Brasília - As investigações do suposto esquema de fraudes em contratos de empréstimos consignados do Senado com instituições financeiras vão ser realizadas apenas pela Polícia Federal. O Ministério Público Federal rejeitou o pedido da Polícia do Senado para prorrogar o inquérito que analisava as denúncias contra o ex-diretor de Recursos Humanos da Casa João Carlos Zoghbi.
A justificativa é que as denúncias ''ultrapassam o âmbito do Senado Federal''. A investigação será administrada pelo delegado Gustavo Buque, que já presidia um inquérito sobre esse caso - que inclui a denúncia de que o ex-diretor-geral do Senado Agaciel Maia teria chefiado um suposto esquema de desvio de recursos públicos em contratos terceirizados do Senado.
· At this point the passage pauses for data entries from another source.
(* ===== verification/_CoqProject ===== *)
-Q . S2P
Prelude.v
Json.v
Typing.v
Models.v
Schemas.v
Database.v
DatabaseSpec.v
DatabaseIndex.v
KeyFormat.v
OffsetWatcher.v
Reader.v
ReaderSpec.v
Compat.v
JsonSchema.v
JsonSchemaSpec.v
JsonSchemaSound.v
JsonSchemaNormal.v
Protobuf.v
ProtobufSpec.v
Registry.v
RegistrySpec.v
RegistryProps.v
Auth.v
Coordinator.v
CoordinatorSpec.v
ProtoReader.v
ProtoReaderSpec.v
ProtoElements.v
ProtoParser.v
ProtoParserSpec.v
ProtoLayout.v
ProtoTokens.v
ProtoPrint.v
ProtoRead.v
ProtoDeclare.v
ProtoRoundTrip.v
ProtoTypes.v
ProtoTypesSpec.v
ProtoNormalize.v
ProtoNormalizeSpec.v
Framing.v
Serialization.v
SerializationSpec.v
KafkaClient.v
KafkaAdmin.v
Rest.v
Consumers.v
ConsumersSpec.v
Controller.v
Api.v
ApiSpec.v
ApiProps.v
ProxyAuth.v
Proxy.v
KafkaRest.v
ProxySpec.v
ProxyProps.v
Rapu.v
RapuSpec.v
ProtoDescriptor.v
ProtoDescriptorSpec.v
ProtobufText.v
ProtobufTextSpec.v
Config.v
Anonymize.v
AvroModels.v
AvroModelsSpec.v
ProtoMessages.v
ProtoMessagesSpec.v
ProtoIO.v
ProtoIOSpec.v
CoordinatorTasks.v
CoordinatorTasksSpec.v
RegistryClient.v
RegistryClientSpec.v
KafkaSetup.v
KafkaSetupSpec.v
Monitoring.v
MonitoringSpec.v
Statistics.v
Lemma dwf_ddel k d : dwf d -> dwf (ddel k d).
Proof. unfold dwf. intros H. rewrite dkeys_ddel. by apply NoDup_List_filter. Qed.

Lemma dwf_dupdate f k d : dwf d -> dwf (dupdate f k d).
Proof. unfold dwf. by rewrite dkeys_dupdate. Qed.

Lemma dsetdefault_absent k v d : dget k d = None -> dsetdefault k v d = dset k v d.
Proof.
  intros H. unfold dsetdefault, din. rewrite H.
  induction d as [|[k' v'] d IH]; simpl in *; [done|]. case_decide; [done|].
  by rewrite <- IH.
Qed.

Lemma dsetdefault_present k v v' d : dget k d = Some v' -> dsetdefault k v d = d.
Proof. intros H. unfold dsetdefault, din. by rewrite H. Qed.

Lemma dwf_dsetdefault k v d : dwf d -> dwf (dsetdefault k v d).
Proof.
  intros H. destruct (dget k d) eqn:E.
  - by erewrite dsetdefault_present.
  - rewrite dsetdefault_absent by done. by apply dwf_dset.
Qed.

Lemma dkeys_dfilter_subset p d k : k ∈ dkeys (dfilter p d) -> k ∈ dkeys d.
Proof.
  unfold dkeys, dfilter. rewrite !list_elem_of_fmap. intros [[k' v] [-> Hin]].
  apply list_elem_of_In, filter_In in Hin as [Hin _].
  exists (k', v). split; [done|]. by apply list_elem_of_In.
Qed.

Lemma dwf_dfilter p d : dwf d -> dwf (dfilter p d).
Proof.
  unfold dwf. induction d as [|[k v] d IH]; simpl; [done|].
  intros [Hni Hnd]%NoDup_cons. destruct (p v); simpl; [|auto].
  apply NoDup_cons; split; [|auto]. by intros ?%dkeys_dfilter_subset.
Qed.

Lemma dget_dfilter p k d : dwf d ->
  dget k (dfilter p d) = v ← dget k d; if p v then Some v else None.
Proof.
  unfold dwf. induction d as [|[k' v'] d IH]; simpl; [done|].
  intros [Hni Hnd]%NoDup_cons. case_decide as Hk; subst; simpl.
  - destruct (p v') eqn:E; simpl; [by rewrite decide_True|].
    apply dget_None. by intros ?%dkeys_dfilter_subset.
  - destruct (p v'); simpl; [rewrite decide_False by done|]; auto.
Qed.

Lemma dget_dsetdefault_eq k v d : dget k (dsetdefault k v d) = Some (default v (dget k d)).
Proof.
  destruct (dget k d) eqn:E; simpl.
  - by erewrite dsetdefault_present.
  - rewrite dsetdefault_absent by done. apply dget_dset_eq.
Qed.

Lemma dget_dsetdefault_ne k k' v d : k ≠ k' -> dget k' (dsetdefault k v d) = dget k' d.
Proof.
  intros Hne. destruct (dget k d) eqn:E; simpl.
  - by erewrite dsetdefault_present.
  - rewrite dsetdefault_absent by done. by apply dget_dset_ne.
Qed.

Lemma dvalues_In v d : v ∈ dvalues d <-> exists k, (k, v) ∈ d.
Proof.
  unfold dvalues. rewrite list_elem_of_fmap. split.
  - intros [[k v'] [-> H']]. eauto.
  - intros [k H']. by exists (k, v).
Qed.

Lemma list_to_map_dget `{!Countable K} d k : (list_to_map d : gmap K V) !! k = dget k d.
Proof.
  induction d as [|[k' v'] d IH]; simpl; [apply lookup_empty|].
  case_decide; subst; [apply lookup_insert_eq|]. by rewrite lookup_insert_ne.
Qed.

Lemma dict_ext d d' : dwf d -> dkeys d = dkeys d' -> (forall k, dget k d = dget k d') -> d = d'.
Proof.
  unfold dwf, dkeys. revert d'. induction d as [|[k v] d IH]; intros [|[k' v'] d'] Hnd Hk Hg; simplify_eq/=; [done|].
  apply NoDup_cons in Hnd as [Hni Hnd]. f_equal.
  - pose proof (Hg k') as H. rewrite !decide_True in H by done. by simplify_eq.
  - apply IH; [done..|]. intros k. pose proof (Hg k) as H. case_decide; [|done]. subst.
    transitivity (@None V); [|symmetry]; apply dget_None; unfold dkeys; congruence.
Qed.

Lemma ddel_absent k d : dget k d = None -> ddel k d = d.
Proof.
  induction d as [|[k' v'] d IH]; simpl; [done|].
  case_decide; [done|]. intros Hd; by rewrite IH.
Qed.

Lemma dupdate_id f k d : (forall v, dget k d = Some v -> f v = v) -> dupdate f k d = d.
Proof.
  induction d as [|[k' v'] d IH]; simpl; [done|].
  case_decide; intros Hf; [by rewrite Hf|]. by rewrite IH.
Qed.
End dict.

(** [{k: f(v) for k, v in d.items()}] *)
Definition dmap {K V W} (f : V -> W) (d : dict K V) : dict K W := map (prod_map id f) d.

Section dict_map.
Context {K V W : Type} `{EqDecision K}.
Implicit Types (d : dict K V).

Lemma dget_dmap (f : V -> W) k d : dget k (dmap f d) = f <$> dget k d.
Proof. induction d as [|[k' v'] d IH]; simpl; [done|]. by case_decide. Qed.

Lemma dkeys_dmap (f : V -> W) d : dkeys (dmap f d) = dkeys d.
Proof. unfold dkeys, dmap. rewrite map_map. by apply map_ext. Qed.

Lemma dwf_dmap (f : V -> W) d : dwf d -> dwf (dmap f d).
Proof. unfold dwf. by rewrite dkeys_dmap. Qed.
End dict_map.
(* ===== verification/Json.v ===== *)
(** * JSON values as the Python code sees them after decoding

    [json_decode] yields nested dicts, lists, strings, numbers, booleans and [None]; this file
    holds that data type, Python's [==] and truth value on it, and [dict.get]. Integers and
    finite floats are kept apart ([JInt], [JFloat] with the float's exact rational value)
    because [isinstance(_, int)] distinguishes them while [==] and [<] do not; [bool] is a
    subclass of [int], so [True == 1]. Strings are sequences of code points below 256. *)

From Stdlib Require Import QArith.
From S2P Require Import Prelude.

Inductive json : Type :=
  | JNull
  | JBool (b : bool)
  | JInt (z : Z)
  | JFloat (q : Q)
  | JStr (s : string)
  | JList (l : list json)
  | JObj (d : list (string * json)).

(** Induction that reaches the elements of lists and the values of objects. *)
Section json_ind'.
Variable P : json -> Prop.
Hypothesis Hnull : P JNull.
Hypothesis Hbool : forall b, P (JBool b).
Hypothesis Hint : forall z, P (JInt z).
Hypothesis Hfloat : forall q, P (JFloat q).
Hypothesis Hstr : forall s, P (JStr s).
Hypothesis Hlist : forall l, Forall P l -> P (JList l).
Hypothesis Hobj : forall d, Forall (fun kv => P kv.2) d -> P (JObj d).

Fixpoint json_ind' (j : json) : P j :=
  match j with
  | JNull => Hnull
  | JBool b => Hbool b
  | JInt z => Hint z
  | JFloat q => Hfloat q
  | JStr s => Hstr s
  | JList l => Hlist l ((fix go l : Forall P l :=
      match l with
      | [] => List.Forall_nil _
      | x :: l' => List.Forall_cons _ _ _ (json_ind' x) (go l')
      end) l)
  | JObj d => Hobj d ((fix go d : Forall (fun kv => P kv.2) d :=
      match d with
      | [] => List.Forall_nil _
      | kv :: d' => List.Forall_cons _ _ _ (json_ind' kv.2) (go d')
      end) d)
  end.
End json_ind'.

(** The numeric value of an int, a float or a bool. *)
Definition num_value (j : json) : option Q :=
  match j with
  | JInt z => Some (inject_Z z)
  | JFloat q => Some q
  | JBool b => Some (inject_Z (if b then 1 else 0))
  | _ => None
  end.

(** Python's [==] on decoded JSON: numbers by value, lists elementwise, dicts by content
    whatever their order. *)
Fixpoint py_eq (a b : json) {struct a} : bool :=
  match a, b with
  | JNull, JNull => true
  | JStr s, JStr t => String.eqb s t
  | JList l, JList l' =>
      (fix go l l' := match l, l' with
        | [], [] => true
        | x :: l, y :: l' => py_eq x y && go l l'
        | _, _ => false
        end) l l'
  | JObj d, JObj d' =>
      Nat.eqb (length d) (length d') &&
      (fix go d := match d with
        | [] => true
        | (k, v) :: d => match dget k d' with Some v' => py_eq v v' | None => false end && go d
        end) d
  | _, _ =>
      match num_value a, num_value b with
      | Some p, Some q => Qeq_bool p q
      | _, _ => false
      end
  end.

(** Python truth value. *)
Definition truthy (j : json) : bool :=
  match j with
  | JNull => false
  | JBool b => b
  | JInt z => negb (Z.eqb z 0)
  | JFloat q => negb (Qeq_bool q 0)
  | JStr s => negb (String.eqb s EmptyString)
  | JList l => match l with [] => false | _ => true end
  | JObj d => match d with [] => false | _ => true end
  end.

(** Truth value of an optional value ([None] is falsy). *)
Definition opt_truthy (o : option json) : bool :=
  match o with Some j => truthy j | None => false end.

(** [None] and JSON [null] are the same Python object. *)
Definition of_opt (o : option json) : json := match o with Some j => j | None => JNull end.
Definition is_none (j : json) : bool := match j with JNull => true | _ => false end.

(** [d.get(k)] on a decoded object: absent and [null] are both [None]. *)
Definition jget (k : string) (d : list (string * json)) : json := of_opt (dget k d).
(** [d.get(k, default)] *)
Definition jget_default (k : string) (dflt : json) (d : list (string * json)) : json :=
  match dget k d with Some j => j | None => dflt end.

(** [data[key]] with the value required to be a string (int): [KeyError] when absent,
    [TypeError] otherwise. *)
Definition read_str (k : string) (d : list (string * json)) : result string :=
  j ← dindex k d; match j with JStr s => Ok s | _ => Raise TypeError end.
Definition read_int (k : string) (d : list (string * json)) : result Z :=
  j ← dindex k d;
  match j with JInt z => Ok z | JBool b => Ok (if b then 1 else 0)%Z | _ => Raise TypeError end.

Lemma num_value_eq_refl j q : num_value j = Some q -> Qeq_bool q q = true.
Proof. intros _. by apply Qeq_bool_iff. Qed.

(** An object as [json_decode] builds it has no duplicate key, at any depth. *)
Fixpoint json_wf (j : json) : Prop :=
  match j with
  | JList l => (fix go l := match l with [] => True | x :: l => json_wf x /\ go l end) l
  | JObj d => dwf d /\
      (fix go d := match d with [] => True | (_, v) :: d => json_wf v /\ go d end) d
  | _ => True
  end.

Lemma py_eq_refl j : json_wf j -> py_eq j j = true.
Proof.
  induction j as [| | | | |l IH|d IH] using json_ind'; simpl; try (intros; by apply Qeq_bool_iff).
  - done.
  - intros _. apply String.eqb_refl.
  - intros H. induction IH as [|x l Hx Hl IH]; simpl; [done|].
    destruct H as [Hw H]. rewrite Hx by done. by apply IH.
  - intros [Hnd H]. rewrite Nat.eqb_refl. simpl.
    assert (Hsub : forall d0, (forall k v, (k, v) ∈ d -> dget k d0 = Some v) ->
      (fix go d := match d with
        | [] => true
        | (k, v) :: d => match dget k d0 with Some v' => py_eq v v' | None => false end && go d
        end) d = true); [|apply Hsub; intros; by apply In_dget].
    clear Hnd. induction IH as [|[k v] d Hx Hl IH]; simpl; [done|]. intros d0 Hsub.
    destruct H as [Hw H]. rewrite (Hsub k v) by constructor. simpl in Hx. rewrite Hx by done.
    simpl. apply IH; [done|]. intros k' v' Hin. apply Hsub. by constructor.
Qed.

(** ** The JSON codec

    [utils.json_encode(..., binary=True, compact=True)] and [utils.json_decode] wrap the [json]
    module of the Python library; they are parameters, with what callers rely on as laws.
    [bytes_decode] is the method [decode()] of bytes: the text of UTF-8 bytes, or
    [UnicodeDecodeError]. *)
Class JsonCodec (bytes : Type) : Type := {
  json_encode : json -> bytes;
  json_decode : bytes -> result json;
  bytes_decode : bytes -> result string;
  empty_bytes : bytes;
  bytes_eq_dec :: EqDecision bytes;
}.

Class JsonCodecLaws (bytes : Type) `{!JsonCodec bytes} : Prop := {
  (** decoding keeps the order of the members, as dicts do *)
  decode_encode : forall j, json_wf j -> json_decode (json_encode j) = Ok j;
  encode_nonempty : forall j, json_encode j ≠ empty_bytes;
}.

Fixpoint json_eqb (a b : json) {struct a} : bool :=
  match a, b with
  | JNull, JNull => true
  | JBool x, JBool y => Bool.eqb x y
  | JInt x, JInt y => Z.eqb x y
  | JFloat x, JFloat y => Z.eqb (Qnum x) (Qnum y) && Pos.eqb (Qden x) (Qden y)
  | JStr x, JStr y => String.eqb x y
  | JList l, JList l' =>
      (fix go l l' := match l, l' with
        | [], [] => true
        | x :: l, y :: l' => json_eqb x y && go l l'
        | _, _ => false
        end) l l'
  | JObj d, JObj d' =>
      (fix go d d' := match d, d' with
        | [], [] => true
        | (k, x) :: d, (k', y) :: d' => String.eqb k k' && json_eqb x y && go d d'
        | _, _ => false
        end) d d'
  | _, _ => false
  end.

Lemma json_eqb_spec a b : json_eqb a b = true <-> a = b.
Proof.
  revert b; induction a as [| | | | |l IH|d IH] using json_ind'; intros [] ; simpl; try done.
  - rewrite Bool.eqb_true_iff. naive_solver.
  - rewrite Z.eqb_eq. naive_solver.
  - rewrite andb_true_iff, Z.eqb_eq, Pos.eqb_eq. destruct q, q0; simpl. naive_solver.
  - rewrite String.eqb_eq. naive_solver.
  - revert l0; induction IH as [|x l Hx Hl IH]; intros [|y l0]; try done.
    rewrite andb_true_iff, Hx, IH. naive_solver.
  - revert d0; induction IH as [|[k x] l Hx Hl IH]; intros [|[k' y] l0]; try done.
    simpl in Hx. rewrite !andb_true_iff, String.eqb_eq, Hx, IH. naive_solver.
Qed.

#[global] Instance json_eq_dec : EqDecision json.
Proof.
  intros a b. destruct (json_eqb a b) eqn:E; [left|right].
  - by apply json_eqb_spec.
  - intros H%json_eqb_spec. congruence.
Defined.

(** A codec that satisfies the laws: values as their own encoding. *)
#[global] Instance identity_codec : JsonCodec (option json) := {|
  json_encode := Some;
  json_decode b := match b with Some j => Ok j | None => Raise JSONDecodeError end;
  bytes_decode _ := Ok "decoded"%string;
  empty_bytes := None;
|}.

#[global] Instance identity_codec_laws : JsonCodecLaws (option json).
Proof. split; done. Qed.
O delegado terá que decidir se mantém ou não os indiciamentos da Polícia do Senado. No inquérito aberto pela Polícia Legislativa, o ex-diretor de Recursos Humanos foi indiciado por formação de quadrilha e corrupção passiva, assim como o seu filho, Marcelo Zoghbi, e os empresários Ricardo Nishimura e Bianka Machado e Dias. Eles são donos da empresa Contact, que intermediavam as operações de crédito para o Senado.